Abstract:
As the Web continues to grow and evolve, more and more information is being placed in structurally rich documents, XML documents in particular, so as to improve the efficiency of similarity clustering, information retrieval and data management applications. Various algorithms for comparing hierarchically structured data, e.g., XML documents, have been proposed in the literature. Most of them make use of techniques for finding the edit distance between tree structures, XML documents being modeled as ordered labeled trees. Nevertheless, a thorough investigation of current approaches led us to identify several structural similarity aspects, i.e. sub-tree related similarities, which are not sufficiently addressed while comparing XML documents. In this paper, we provide an improved comparison method to deal with fine-grained sub-trees and leaf node repetitions, without increasing overall complexity with respect to current XML comparison methods.
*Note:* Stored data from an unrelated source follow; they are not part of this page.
(* ===== verification/Methods.v ===== *)
(** * The countdown's methods in the application

    Countdown.v proves what each method of [CountdownTimer] does to its
    own object against any host.  Here the host is the page itself:
    [setInterval] and [clearInterval] act on the browser's queue and
    [onDone] is the closure of [renderExercise].  The theorems state what
    [start] and an interval tick do to the queue, the display and the
    tones, and that a started countdown runs its ticks and then calls
    [onDone] exactly once, its interval leaving the queue. *)

From stdpp Require Import base list strings.
From Stdlib Require Import Ascii String NArith ZArith Floats Uint63 Lia.
From S2P Require Import Prelude Catalog Format Countdown Browser Persist App AppFacts Invariants Timers.

Import Catalog Format Countdown Persist App AppFacts Invariants Timers.

Module Methods.

(** [onDone] always returns, sounds its two tones and touches neither
    the countdowns nor the timer display. *)
Lemma on_done_frame ex a :
  exists a', on_done ex a = (Some tt, a') /\ timers a' = timers a /\
    beeps a' = (beeps a ++ done_beeps)%list /\ timerDisplay (view a') = timerDisplay (view a).
Proof.
  unfold on_done, beep, set_timeout. em_run.
  repeat (case_match; simplify_eq/=); eexists; (split; [reflexivity|]); simpl; rewrite <- ?app_assoc; auto.
Qed.

(** In an agreeing state no interval ticks a countdown whose field is
    [null], and a running countdown's interval is pending. *)
Lemma coherent_stopped a r t h :
  coherent a -> timers a !! r = Some t -> interval t = None ->
  ~ In (h, CbTick r) (Browser.intervals (queue a)).
Proof.
  intros Hc Et Ei Hin. apply Hc in Hin as (r' & t' & [= <-] & E' & Eh). congruence.
Qed.

Lemma coherent_running a r t h :
  coherent a -> timers a !! r = Some t -> interval t = Some h ->
  In (h, CbTick r) (Browser.intervals (queue a)).
Proof. intros Hc Et Eh. apply Hc. eauto. Qed.

(** One tick of a running countdown whose value stays positive. *)
Lemma tick_positive a r t :
  timers a !! r = Some t -> (remaining t - js_tenth <=? 0)%float = false ->
  tick r a = (Some tt, mk_app (st a) (<[r := set_remaining (remaining t - js_tenth)%float t]> (timers a))
                         (queue a) (set_timerDisplay (fmt (remaining t - js_tenth)%float) (view a))
                         (ls_progress a) (ls_theme a) (beeps a) (sounding a)).
Proof. intros Et Hp. rewrite (app_tick r a t Et). cbv zeta. now rewrite Hp. Qed.

(** The tick that reaches [<= 0]. *)
Lemma tick_last a r t :
  timers_ok a -> timers a !! r = Some t -> (remaining t - js_tenth <=? 0)%float = true ->
  exists b, tick r a = (Some tt, b) /\ timers_ok b /\
    timers b !! r = Some (mk_timer None 0%float (callbacks t)) /\
    (forall h, ~ In (h, CbTick r) (Browser.intervals (queue b))) /\
    beeps b = (beeps a ++ done_beeps)%list /\ timerDisplay (view b) = fmt 0%float.
Proof.
  intros Ht Et Hd. pose proof (keeps_tick r a Ht) as Hb.
  assert (Hr : r < List.length (timers a)) by (eapply lookup_lt_Some; eauto).
  rewrite (app_tick r a t Et) in *. cbv zeta in *. rewrite Hd in *.
  destruct (on_done_frame (callbacks t) (mk_app (st a) (<[r := mk_timer None 0%float (callbacks t)]> (timers a))
              (match interval t with Some h => Browser.clear h (queue a) | None => queue a end)
              (set_timerDisplay (fmt 0%float) (view a)) (ls_progress a) (ls_theme a) (beeps a) (sounding a)))
    as (b & Eb & Tb & Bb & Db).
  rewrite Eb in *. cbn [snd] in Hb. exists b. split; [reflexivity|]. split; [exact Hb|].
  assert (Er : timers b !! r = Some (mk_timer None 0%float (callbacks t)))
    by (rewrite Tb; simpl; apply list_lookup_insert_eq; exact Hr).
  split; [exact Er|]. split; [intros h; exact (coherent_stopped b r _ h (proj2 Hb) Er eq_refl)|].
  split; [exact Bb | exact Db].
Qed.

(** C19: [start(seconds)] on a countdown of a reachable state clears the
    interval it had and registers one new 100 ms interval: afterwards
    exactly one pending interval ticks it, under the handle its field
    holds, due 100 ms from now; its value is [seconds] (or the kept
    [remaining] when called without a number); the display shows it; the
    other countdowns are untouched. *)
Theorem app_start_spec a r secs t :
  Invariants.reachable a -> timers a !! r = Some t ->
  exists h,
    timers (em_exec (start r secs) a) !! r =
      Some (mk_timer (Some h) (match secs with Some x => x | None => remaining t end) (callbacks t)) /\
    (forall h', In (h', CbTick r) (Browser.intervals (queue (em_exec (start r secs) a))) <-> h' = h) /\
    In (Browser.mk_task h (Browser.now (queue (em_exec (start r secs) a)) + 100)%N
          (Browser.Every 100%N (CbTick r))) (Browser.tasks (queue (em_exec (start r secs) a))) /\
    (forall r', r' <> r -> timers (em_exec (start r secs) a) !! r' = timers a !! r') /\
    timerDisplay (view (em_exec (start r secs) a)) = fmt (match secs with Some x => x | None => remaining t end).
Proof.
  intros Hr Et. pose proof (keeps_start r secs a (reachable_timers_ok a Hr)) as [_ Hc].
  assert (Hlt : r < List.length (timers a)) by (eapply lookup_lt_Some; eauto).
  unfold em_exec in *. rewrite (app_start r secs a t Et) in *. cbv zeta in *. cbn [snd] in *.
  set (q0 := match interval t with Some h => Browser.clear h (queue a) | None => queue a end) in *.
  exists (Browser.next_handle q0).
  assert (Er : timers (mk_app (st a) (<[r := mk_timer (Some (Browser.next_handle q0))
                 (match secs with Some x => x | None => remaining t end) (callbacks t)]> (timers a))
                 (snd (Browser.add_interval (CbTick r) 100%N q0))
                 (set_timerDisplay (fmt (match secs with Some x => x | None => remaining t end)) (view a))
                 (ls_progress a) (ls_theme a) (beeps a) (sounding a)) !! r =
               Some (mk_timer (Some (Browser.next_handle q0))
                 (match secs with Some x => x | None => remaining t end) (callbacks t)))
    by (simpl; apply list_lookup_insert_eq; exact Hlt).
  split; [exact Er|]. split.
  - intros h'. split.
    + intros Hin. apply Hc in Hin as (r' & t' & [= <-] & E' & Eh). rewrite Er in E'. injection E' as <-. simpl in Eh. congruence.
    + intros ->. apply Hc. eauto.
  - split; [unfold q0; simpl; apply in_or_app; right; destruct (interval t); left; reflexivity|].
    split; [|reflexivity].
    intros r' Hr'. simpl. apply list_lookup_insert_ne. congruence.
Qed.

(** C10: one interval tick of a running countdown of a reachable state:
    while the new value stays positive the countdown keeps it, its
    interval stays pending, the display shows it and nothing sounds; the
    tick that reaches [<= 0] stores 0, takes its interval off the queue,
    shows [fmt(0)] and runs [onDone], whose two tones sound. *)
Theorem app_tick_spec a r t h :
  Invariants.reachable a -> timers a !! r = Some t -> interval t = Some h ->
  if (remaining t - js_tenth <=? 0)%float then
    timers (em_exec (tick r) a) !! r = Some (mk_timer None 0%float (callbacks t)) /\
    (forall h', ~ In (h', CbTick r) (Browser.intervals (queue (em_exec (tick r) a)))) /\
    beeps (em_exec (tick r) a) = (beeps a ++ done_beeps)%list /\
    timerDisplay (view (em_exec (tick r) a)) = fmt 0%float
  else
    timers (em_exec (tick r) a) !! r = Some (set_remaining (remaining t - js_tenth)%float t) /\
    In (h, CbTick r) (Browser.intervals (queue (em_exec (tick r) a))) /\
    beeps (em_exec (tick r) a) = beeps a /\
    timerDisplay (view (em_exec (tick r) a)) = fmt (remaining t - js_tenth)%float.
Proof.
  intros Hr Et Eh. pose proof (reachable_timers_ok a Hr) as Ht.
  assert (Hlt : r < List.length (timers a)) by (eapply lookup_lt_Some; eauto).
  destruct (remaining t - js_tenth <=? 0)%float eqn:Hd.
  - destruct (tick_last a r t Ht Et Hd) as (b & Eb & _ & Hb). unfold em_exec. rewrite Eb. exact Hb.
  - unfold em_exec. rewrite (tick_positive a r t Et Hd). cbn [snd timers queue beeps view].
    split; [apply list_lookup_insert_eq; exact Hlt|]. split; [|split; reflexivity].
    exact (coherent_running a r t h (proj2 Ht) Et Eh).
Qed.

(** [k] ticks that keep the value positive: the countdown holds
    [rem_after x k] and its interval, and nothing sounds. *)
Lemma ticks_positive r h k : forall a t,
  timers_ok a -> timers a !! r = Some t -> interval t = Some h ->
  (forall j, 1 <= j <= k -> (rem_after (remaining t) j <=? 0)%float = false) ->
  exists b, tick_n r k a = (Some tt, b) /\ timers_ok b /\
    timers b !! r = Some (mk_timer (Some h) (rem_after (remaining t) k) (callbacks t)) /\
    beeps b = beeps a.
Proof.
  induction k as [|k IH]; intros a t Ht Et Eh Hpos.
  - exists a. split; [reflexivity|]. split; [exact Ht|]. split; [|reflexivity].
    rewrite Et. destruct t; simpl in *; subst; reflexivity.
  - assert (Hlt : r < List.length (timers a)) by (eapply lookup_lt_Some; eauto).
    assert (H1 : (remaining t - js_tenth <=? 0)%float = false) by exact (Hpos 1 ltac:(lia)).
    pose proof (keeps_tick r a Ht) as Ht1. rewrite (tick_positive a r t Et H1) in Ht1.
    cbn [tick_n]. em_norm. rewrite (em_bind_some _ _ _ _ _ (tick_positive a r t Et H1)).
    set (a1 := mk_app _ _ _ _ _ _ _ _) in *.
    assert (E1 : timers a1 !! r = Some (set_remaining (remaining t - js_tenth)%float t))
      by (apply list_lookup_insert_eq; exact Hlt).
    destruct (IH a1 _ Ht1 E1 ltac:(destruct t; exact Eh)) as (b & Eb & Hb & Tb & Bb).
    { intros j Hj. cbn [remaining set_remaining]. rewrite rem_after_shift. apply Hpos. lia. }
    exists b. split; [exact Eb|]. split; [exact Hb|]. split; [|exact Bb].
    rewrite Tb. cbn [remaining set_remaining callbacks]. now rewrite rem_after_shift.
Qed.

(** The [n]-th tick, [n] as [ticks_from] finds it, stops the countdown
    and calls [onDone] once. *)
Lemma ticks_to_zero r h fuel : forall a t n,
  timers_ok a -> timers a !! r = Some t -> interval t = Some h ->
  ticks_from fuel (remaining t) = Some n ->
  exists b, tick_n r n a = (Some tt, b) /\
    timers b !! r = Some (mk_timer None 0%float (callbacks t)) /\
    (forall h', ~ In (h', CbTick r) (Browser.intervals (queue b))) /\
    beeps b = (beeps a ++ done_beeps)%list.
Proof.
  induction fuel as [|f IH]; intros a t n Ht Et Eh Hn; simpl in Hn; [discriminate|].
  destruct (remaining t - js_tenth <=? 0)%float eqn:Hd.
  - invc Hn. destruct (tick_last a r t Ht Et Hd) as (b & Eb & _ & Tb & Ib & Bb & _).
    exists b. cbn [tick_n]. em_norm. rewrite (em_bind_some _ _ _ _ _ Eb). auto.
  - destruct (ticks_from f (remaining t - js_tenth)%float) as [m|] eqn:Ef; simpl in Hn; [|discriminate].
    invc Hn. assert (Hlt : r < List.length (timers a)) by (eapply lookup_lt_Some; eauto).
    pose proof (keeps_tick r a Ht) as Ht1. rewrite (tick_positive a r t Et Hd) in Ht1.
    cbn [tick_n]. em_norm. rewrite (em_bind_some _ _ _ _ _ (tick_positive a r t Et Hd)).
    set (a1 := mk_app _ _ _ _ _ _ _ _) in *.
    assert (E1 : timers a1 !! r = Some (set_remaining (remaining t - js_tenth)%float t))
      by (apply list_lookup_insert_eq; exact Hlt).
    destruct (IH a1 _ m Ht1 E1 ltac:(destruct t; exact Eh) Ef) as (b & Eb & Tb & Ib & Bb).
    exists b. split; [exact Eb|]. split; [exact Tb|]. split; [exact Ib | exact Bb].
Qed.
Our approach consists of two main algorithms for discovering the structural commonality between sub-trees and computing tree-based edit operations costs. A prototype has been developed to evaluate the optimality and performance of our method. Experimental results, on both real and synthetic XML data, demonstrate better performance with respect to alternative XML comparison methods.
Citation:
Tekli, J., Chbeir, R., & Yetongnon, K. (2007). A fine-grained XML structural comparison approach. In Conceptual Modeling-ER 2007: 26th International Conference on Conceptual Modeling, Auckland, New Zealand, November 5-9, 2007. Proceedings 26 (pp. 582-598). Springer Berlin Heidelberg.